Work instructions →
From the entries that follow, reproduce exactly and only the lines from the line with "JSON_stringify : jsval -> string;" to the line with "On [null] and", endpoints included.

Start of Materials provided

(** A fiber returns: its closure calls [wg.Done()]. *)
Definition fiber_exit (i : nat) (f : Fiber) (s : System) : System :=
  {| chargeback := chargeback s; run_at := run_at s;
     mem := wg_Done (fiber_wg f) (mem s);
     run_wg := run_wg s; exited := exited s ++ [i]; stopped := stopped s;
     actions := actions s |}.

Definition close_stop (s : System) : System :=
  {| chargeback := chargeback s; run_at := run_at s; mem := mem s;
     run_wg := run_wg s; exited := exited s; stopped := true;
     actions := actions s |}.

(** The two deferred calls of [Run], in the order they run when [Run]
    returns: [c.hiveQueryer.closeHiveConnection()], which leaves the client
    as [q1], and [c.prestoDB.Close()], which assigns no field. *)
Definition run_deferred (q1 : hiveQueryer) (s : System) : System :=
  act [HiveClosed; PrestoClosed]
      (with_chargeback (set_hiveQueryer q1 (chargeback s)) s).

(** Modelled from the spec: the bodies of the worker fibers
    ([runReportDataSourceWorker] and the others are not in this file).  The
    spec has the reconcilers and collectors they run send their DDL through
    the Hive client, that is, call [Query] on the client [c.hiveQueryer]
    they share with [Run].  What such a call does to the client it does in
    [getHiveConnection] and [closeHiveConnection], each under the client's
    mutex; [worker_call env q q1] is one of these two calls, taking the
    client from [q] to [q1].  Between two of them other fibers may run.  The
    relation does not say when a worker makes which call, so the system has
    every behaviour the workers can show and more: what holds of all its
    executions holds of theirs ([Query_from_worker_calls] shows that a call
    of [Query] is a sequence of such calls). *)
Inductive worker_call (env : Env) : hiveQueryer -> hiveQueryer -> Prop :=
| worker_gets q w r q1 w1 :
    getHiveConnection env q w = Some (r, q1, w1) -> worker_call env q q1
| worker_closes q w q1 w1 :
    closeHiveConnection q w = (q1, w1) -> worker_call env q q1.
(** A host on which no browser starts: three failed launches, no time
    taken. *)
Lemma build_driver_retries_at_once_witness :
  let w := start no_browser_script in
  let res := build_driver scripted (Some (WorkerDir 1)) w in
  res = (res.1, res.2)
  ∧ count is_failed_launch (log res.2) = 3
  ∧ now res.2 = now w.
Proof.
  intros w res.
  assert (res = (res.1, res.2)) as Hres by (destruct res; reflexivity).
  assert (count is_failed_launch (log res.2) = 3) as H3
    by (vm_compute; reflexivity).
  exact (conj Hres (conj H3
           (build_driver_retries_at_once scripted (Some (WorkerDir 1)) w
              res.2 res.1 (λ _ _ _, eq_refl) (λ _ _ _, eq_refl)
              (λ _ _ _, eq_refl) (λ _ _, eq_refl) (λ _ _ _ _, eq_refl)
              (λ t h e (Hm : ans (mkdtemp scripted t h) = inl e),
                 match Hm in _ = x return
                   match x with inl e' => is_session_not_created e' = false
                              | inr _ => True end
                 with eq_refl => I end)
              Hres))).
Defined.

(** ** X16: a download that never shows a partial file *)

Section no_partial_file.
Context {H : Type} (hst : Host H) (Inv : H → Prop) (ddir : dir).

Hypothesis no_partial :
  ∀ t h, Inv h →
    Inv (host_after (listdir hst ddir t h))
    ∧ filter is_crdownload (ans (listdir hst ddir t h)) = [].

Lemma phase1_without_partial fuel ts deadline (w w' : world H) r :
  Inv (host w) →
  phase1 hst fuel ddir ts deadline w = (r, w') →
  r = Unfinished ∨ (r = Ok None ∧ (deadline ≤ now w')%Z).
Proof.
  revert w. induction fuel as [|fuel IH]; intros w Hinv.
  { intros [= <- <-]. by left. }
  cbn [phase1]. rewrite mbind_bind. unfold bind at 1, time.
  destruct (Z.ltb_spec (now w) deadline) as [Hlt|Hge].
  - destruct (no_partial (now w) (host w) Hinv) as [Hinv' Hnone].
    rewrite mbind_bind. unfold bind at 1, ask. cbv zeta.
    rewrite Hnone. cbn [scan_latest].
    rewrite mbind_bind. unfold bind at 1. unfold mret at 1, M_ret, ret.
    rewrite mbind_bind. unfold bind at 1, sleep.
    intros Hn. apply IH in Hn; [done|exact Hinv'].
  - intros [= <- <-]. right. split; [done|lia].
Qed.
End no_partial_file.

(** X16. When no listing of the watched folder ever shows a [.crdownload]
    file, [wait_for_download] does not return before its deadline, whatever
    it returns: a download that is complete before the first poll sees it as
    partial is only picked up by the final scan, once the whole timeout has
    passed. *)
Theorem wait_for_download_late_without_partial {H} (hst : Host H)
    (Inv : H → Prop) ts timeout download_dir (w w' : world H) r :
  (∀ t h, Inv h →
     Inv (host_after (listdir hst (default Downloads download_dir) t h))
     ∧ filter is_crdownload
         (ans (listdir hst (default Downloads download_dir) t h)) = []) →
  Inv (host w) →
  wait_for_download hst ts timeout download_dir w = (r, w') →
  (now w + timeout ≤ now w')%Z.
Proof.
  intros Hno Hinv Hw.
  assert (r ≠ Unfinished) as Hfin.
  { destruct (tame_wait_for_download hst nothing ts timeout download_dir w)
      as (r0 & w0 & Hw0 & Hfin & _). congruence. }
  revert Hw. unfold wait_for_download. rewrite mbind_bind.
  unfold bind at 1, time. cbv zeta. rewrite mbind_bind. unfold bind at 1.
  destruct (phase1 hst _ _ ts (now w + timeout) w) as [[[c|]|e|] w1] eqn:Hp1;
    apply (phase1_without_partial hst Inv _ Hno) in Hp1 as [?|[? Hlate]];
    try done.
  - intros Hfb.
    assert (tame nothing
              (names ← ask (listdir hst (default Downloads download_dir));
               scan_new hst (default Downloads download_dir) ts names))
      as Htame by (intros w2; tame_step; [tame|apply tame_scan_new]).
    destruct (Htame w1) as (r2 & w2 & Hw2 & _ & Ht & _).
    rewrite Hfb in Hw2. injection Hw2 as <- <-. lia.
  - intros [= <- <-]. done.
Qed.

(** In the folder of the witness the finished file is there from time 1000
    on, never as a partial file: it is returned after the full ten
    seconds. *)
Lemma wait_for_download_late_without_partial_witness :
  let d := WorkerDir 1 in
  let w := start (move_fails_script d) in
  let res := wait_for_download scripted 0 10000 (Some d) w in
  res.1 = Ok (Some (Path d "song.mp3"))
  ∧ (now w + 10000 ≤ now res.2)%Z.
Proof.
  intros d w res.
  assert (res.1 = Ok (Some (Path d "song.mp3"))) as Hr
    by (vm_compute; reflexivity).
  assert (res = (res.1, res.2)) as Hres by (destruct res; reflexivity).
  refine (conj Hr
    (wait_for_download_late_without_partial scripted
       (λ h, h = move_fails_script d) 0 10000 (Some d) w res.2 res.1
       _ eq_refl Hres)).
  intros t h ->. split; [reflexivity|].
  cbn. destruct (1000 <=? t)%Z; reflexivity.
Defined.
(** * pm2-health: the probe evaluator, the event router, the config merger
      and the alert gate of [Health.ts], as a shallow embedding.

    The program is a JavaScript class. Its state (the effective
    configuration, the hold window, the compiled exclusion patterns and
    the history store) is threaded explicitly; the calls it makes to its
    collaborators (logger, console, mail transport, timers) are returned
    as a list of effects in program order. What the mail transport does
    with a message ([Mail.js]) is not part of the model. *)

From Stdlib Require Import Floats ZArith Bool Ascii Uint63.
From stdpp Require Import base option list strings pretty gmap.

Local Open Scope Z_scope.
Set Warnings "-register-all".

(** ** JavaScript values *)

(** The values the program handles: what [JSON.parse] and the PM2 bus
    deliver. Numbers are IEEE binary64, as in the language. Strings are
    sequences of code units below 256. An object is the list of its own
    properties in insertion order. *)
Inductive jsval : Type :=
  | JUndefined
  | JNull
  | JBool (b : bool)
  | JNum (x : float)
  | JStr (s : string)
  | JArr (elems : list jsval)
  | JObj (props : list (string * jsval)).

(** What the language runtime provides and this repository only calls. *)
Class JsEngine : Type := {
  (** [parseFloat] applied to a String *)
  parseFloat : string -> float;
  (** [ToNumber] applied to a String *)
  StringToNumber : string -> float;
  (** [ToString] applied to a Number *)
  NumberToString : float -> string;
  (** compiled regular expressions, [new RegExp(pattern)] on a String
      ([None]: it throws a SyntaxError) and [RegExp.prototype.test] *)
  RegExp : Type;
  RegExp_new : string -> option RegExp;
  RegExp_test : RegExp -> string -> bool;
  (** [JSON.stringify(x, undefined, 4)] *)
  JSON_stringify : jsval -> string;
  (** [path.basename] applied to a String *)
  basename : string -> string;
}.

(** [ToBoolean]: what [if (x)], [!x] and [x && y] test. *)
Definition truthy (v : jsval) : bool :=
  match v with
  | JUndefined | JNull => false
  | JBool b => b
  | JNum x => negb (PrimFloat.eqb x 0 || PrimFloat.is_nan x)
  | JStr s => negb (String.eqb s "")
  | JArr _ | JObj _ => true
  end.

(** [x == null], true of [null] and [undefined] only. *)
Definition nullish (v : jsval) : bool :=
  match v with
  | JUndefined | JNull => true
  | _ => false
  end.

(** [Array.isArray(x)] with the elements it guards. *)
Definition as_array (v : jsval) : option (list jsval) :=
  match v with
  | JArr l => Some l
  | _ => None
  end.

Fixpoint own {A} (k : string) (ps : list (string * A)) : option A :=
  match ps with
  | [] => None
  | (k', v) :: r => if String.eqb k k' then Some v else own k r
  end.

(** [o[k]]: the own property of an object, [undefined] when there is none.
    On [null] and [undefined] the read throws; where the program can meet
    one of them inside a [try] ([fetchConfig]) the model tests for it
    first. Names inherited from [Object.prototype] and the indices and
    [length] of arrays and strings are outside the model: none of them is a
    configuration key, a rule field or an operator of this program. *)
Definition get (o : jsval) (k : string) : jsval :=
  match o with
  | JObj ps => default JUndefined (own k ps)
  | _ => JUndefined
  end.

(** [o[k] = v] on an object: an existing key keeps its place, a new one goes
    last, which is the order [Object.keys] reports. *)
Fixpoint obj_set {A} (k : string) (v : A) (ps : list (string * A)) : list (string * A) :=
  match ps with
  | [] => [(k, v)]
  | (k', v') :: r => if String.eqb k k' then (k, v) :: r else (k', v') :: obj_set k v r
  end.

Section Conversions.
Context `{JsEngine}.

(** [ToString]. An array joins its elements with commas, [null] and
    [undefined] elements printing as nothing. *)
Fixpoint ToString (v : jsval) : string :=
  match v with
  | JUndefined => "undefined"
  | JNull => "null"
  | JBool b => if b then "true" else "false"
  | JNum x => NumberToString x
  | JStr s => s
  | JArr l =>
      (fix join (l : list jsval) : string :=
         match l with
         | [] => ""
         | x :: r =>
             let sx := match x with JUndefined | JNull => "" | _ => ToString x end in
             match r with
             | [] => sx
             | _ :: _ => sx +:+ "," +:+ join r
             end
         end) l
  | JObj _ => "[object Object]"
  end.

(** [Number.parseFloat(v)]: the argument is converted to a String
    first. *)
Definition Number_parseFloat (v : jsval) : float := parseFloat (ToString v).

(** [new RegExp(e)]: an [undefined] pattern is the empty one; any other
    value is converted to a String. *)
Definition new_RegExp (e : jsval) : option RegExp :=
  match e with
  | JUndefined => RegExp_new "(?:)"
  | _ => RegExp_new (ToString e)
  end.

(** [ToPrimitive]: arrays and plain objects have no [valueOf] of their
    own, so they convert through [toString]. *)
Definition ToPrimitive (v : jsval) : jsval :=
  match v with
  | JArr _ | JObj _ => JStr (ToString v)
  | _ => v
  end.

Definition ToNumber (v : jsval) : float :=
  match ToPrimitive v with
  | JUndefined => nan
  | JNull => 0
  | JBool b => if b then 1 else 0
  | JNum x => x
  | JStr s => StringToNumber s
  | JArr _ | JObj _ => nan
  end%float.

(** The abstract relational comparison [IsLessThan]: [None] is its
    [undefined] result, when an operand converts to NaN. *)
Definition IsLessThan (a b : jsval) : option bool :=
  match ToPrimitive a, ToPrimitive b with
  | JStr s, JStr t => Some (String.ltb s t)
  | pa, pb =>
      let na := ToNumber pa in
      let nb := ToNumber pb in
      if PrimFloat.is_nan na || PrimFloat.is_nan nb then None
      else Some (PrimFloat.ltb na nb)
  end.

(** [a < b], [a > b], [a <= b], [a >= b] *)
Definition js_lt (a b : jsval) : bool := default false (IsLessThan a b).
Definition js_gt (a b : jsval) : bool := default false (IsLessThan b a).
Definition js_le (a b : jsval) : bool := default false (negb <$> IsLessThan b a).
Definition js_ge (a b : jsval) : bool := default false (negb <$> IsLessThan a b).
(** ** Levels below 1 *)

Lemma int_of_nonpositive_times level x y n :
  level ≤ 0 → (∃ m e, x = S754_finite false m e) →
  int_mul_float level x = Ok y → int_of_float y = Ok n → n ≤ 0.
Proof.
  intros Hlevel (m & e & ->). unfold int_mul_float, float_of_int.
  destruct level as [|p|p]; try lia.
  - cbn. intros [= <-] [= <-]. done.
  - unfold Z2F, binary_normalize, binary_round.
    destruct (shl_align _ _ _) as [mz ez].
    destruct (binary_round_aux 53 1024 true (Z.pos mz) ez loc_Exact)
      as [s|s| |s m' e'] eqn:Hf; cbn [is_finite]; try done.
    + intros [= <-]. cbn. by intros [= <-].
    + apply binary_round_aux_sign in Hf as ->. intros [= <-]. cbn [fmul SFmul xorb].
      destruct (binary_round_aux _ _ _ _ _ _) as [s|s| |s m2 e2] eqn:Hm; cbn; try done.
      * by intros [= <-].
      * apply binary_round_aux_sign in Hm as ->. intros [= <-]. cbn.
        pose proof (Z.shiftl_nonneg (Z.pos m2) e2). lia.
Qed.

(** X14. Levels below 1 are not refused. A dungeon of level 0 or less has no
    traps, and the engine's counter stays where it was; a dungeon of level
    -4 or less consists of the spawn room alone, with its four walls and
    without corridors, spawn points or boss room. *)
Theorem generate_dungeon_low_level level w d w' :
  generate_dungeon math_cos math_sin level w = (Ok d, w') →
  (level ≤ 0 → Dungeon.traps d = [] ∧ self w' = self w)
  ∧ (level ≤ -4 →
     Dungeon.rooms d = [the_spawn_room] ∧ Dungeon.corridors d = []
     ∧ Dungeon.spawnPoints d = [] ∧ Dungeon.walls d = _generate_room_walls the_spawn_room
     ∧ Dungeon.metadata d = Metadata.mk 1 0 0).
Proof.
  intros H.
  apply generate_dungeon_Ok in H
    as (new & n & groups & Hn & Hlen & _ & Hd & Hw & Htl & _ & Hgroups).
  assert (Htraps : level ≤ 0 → Dungeon.traps d = []).
  { intros Hlevel. apply length_zero_iff_nil. rewrite Htl.
    destruct (int_mul_float level (lit 15 10)) as [x|] eqn:Hx; [|done].
    cbn [mbind result_bind] in Hn.
    pose proof (int_of_nonpositive_times level (lit 15 10) x n Hlevel
                  ltac:(by eexists _, _) Hx Hn). lia. }
  split.
  - intros Hlevel. split; [by apply Htraps|].
    rewrite Hw, (Htraps Hlevel). cbn. rewrite Z.add_0_r. by destruct (self w).
  - intros Hlevel.
    assert (new = []) as ->.
    { apply length_zero_iff_nil. rewrite Hlen.
      pose proof (Z.div_le_upper_bound level 2 (-2) ltac:(lia) ltac:(lia)). lia. }
    apply Forall2_cons_inv_l in Hgroups as (group & groups' & Hgroup & Hgroups & ->).
    apply Forall2_nil_inv_l in Hgroups as ->.
    unfold spawn_group_ok in Hgroup. rewrite decide_True in Hgroup by done. subst group.
    rewrite Hd. cbn. rewrite (Htraps ltac:(lia)). done.
Qed.

(** ** Validation *)

Lemma generate_dungeon_acceptable level w d w' :
  generate_dungeon math_cos math_sin level w = (Ok d, w') → acceptable (dungeon_dict d).
Proof.
  intros H.
  apply generate_dungeon_Ok in H as (new & n & groups & _ & _ & _ & Hd & _).
  apply (dungeon_dict_acceptable d new); by rewrite Hd.
Qed.

(** X15. Whatever the level and the state of the engine, the dictionary of
    a dungeon that [generate_dungeon] returns passes [validate_dungeon]. *)
Theorem generated_dungeon_valid level w d w' :
  generate_dungeon math_cos math_sin level w = (Ok d, w') →
  validate_dungeon (dungeon_dict d) = Ok true.
Proof.
  intros H. apply validate_dungeon_acceptable. by eapply generate_dungeon_acceptable.
Qed.
End DungeonParts.

Lemma generate_dungeon_corridors_witness :
  Dungeon.corridors sample_dungeon = corridor_ring (Dungeon.rooms sample_dungeon).
Proof.
  refine (proj1 (generate_dungeon_corridors (λ x, x) (λ x, x) 5 sample_world
                   sample_dungeon sample_dungeon_run.2 _)).
  vm_compute. reflexivity.
Defined.

Lemma generate_dungeon_traps_witness : NoDup (Trap.id <$> Dungeon.traps sample_dungeon).
Proof.
  refine (proj2 (proj2 (generate_dungeon_traps (λ x, x) (λ x, x) 5 sample_world
                          sample_dungeon sample_dungeon_run.2 _))).
  vm_compute. reflexivity.
Defined.

Lemma generate_dungeon_twice_witness :
  NoDup (Trap.id <$> (Dungeon.traps sample_dungeon ++ Dungeon.traps second_dungeon)).
Proof.
  refine (generate_dungeon_twice (λ x, x) (λ x, x) 5 3 sample_world
            sample_dungeon sample_dungeon_run.2 second_dungeon
            (generate_dungeon (λ x, x) (λ x, x) 3 sample_dungeon_run.2).2 _ _);
    vm_compute; reflexivity.
Defined.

End of Materials provided

Output →
  JSON_stringify : jsval -> string;
  (** [path.basename] applied to a String *)
  basename : string -> string;
}.

(** [ToBoolean]: what [if (x)], [!x] and [x && y] test. *)
Definition truthy (v : jsval) : bool :=
  match v with
  | JUndefined | JNull => false
  | JBool b => b
  | JNum x => negb (PrimFloat.eqb x 0 || PrimFloat.is_nan x)
  | JStr s => negb (String.eqb s "")
  | JArr _ | JObj _ => true
  end.

(** [x == null], true of [null] and [undefined] only. *)
Definition nullish (v : jsval) : bool :=
  match v with
  | JUndefined | JNull => true
  | _ => false
  end.

(** [Array.isArray(x)] with the elements it guards. *)
Definition as_array (v : jsval) : option (list jsval) :=
  match v with
  | JArr l => Some l
  | _ => None
  end.

Fixpoint own {A} (k : string) (ps : list (string * A)) : option A :=
  match ps with
  | [] => None
  | (k', v) :: r => if String.eqb k k' then Some v else own k r
  end.

(** [o[k]]: the own property of an object, [undefined] when there is none.
    On [null] and [undefined] the read throws; where the program can meet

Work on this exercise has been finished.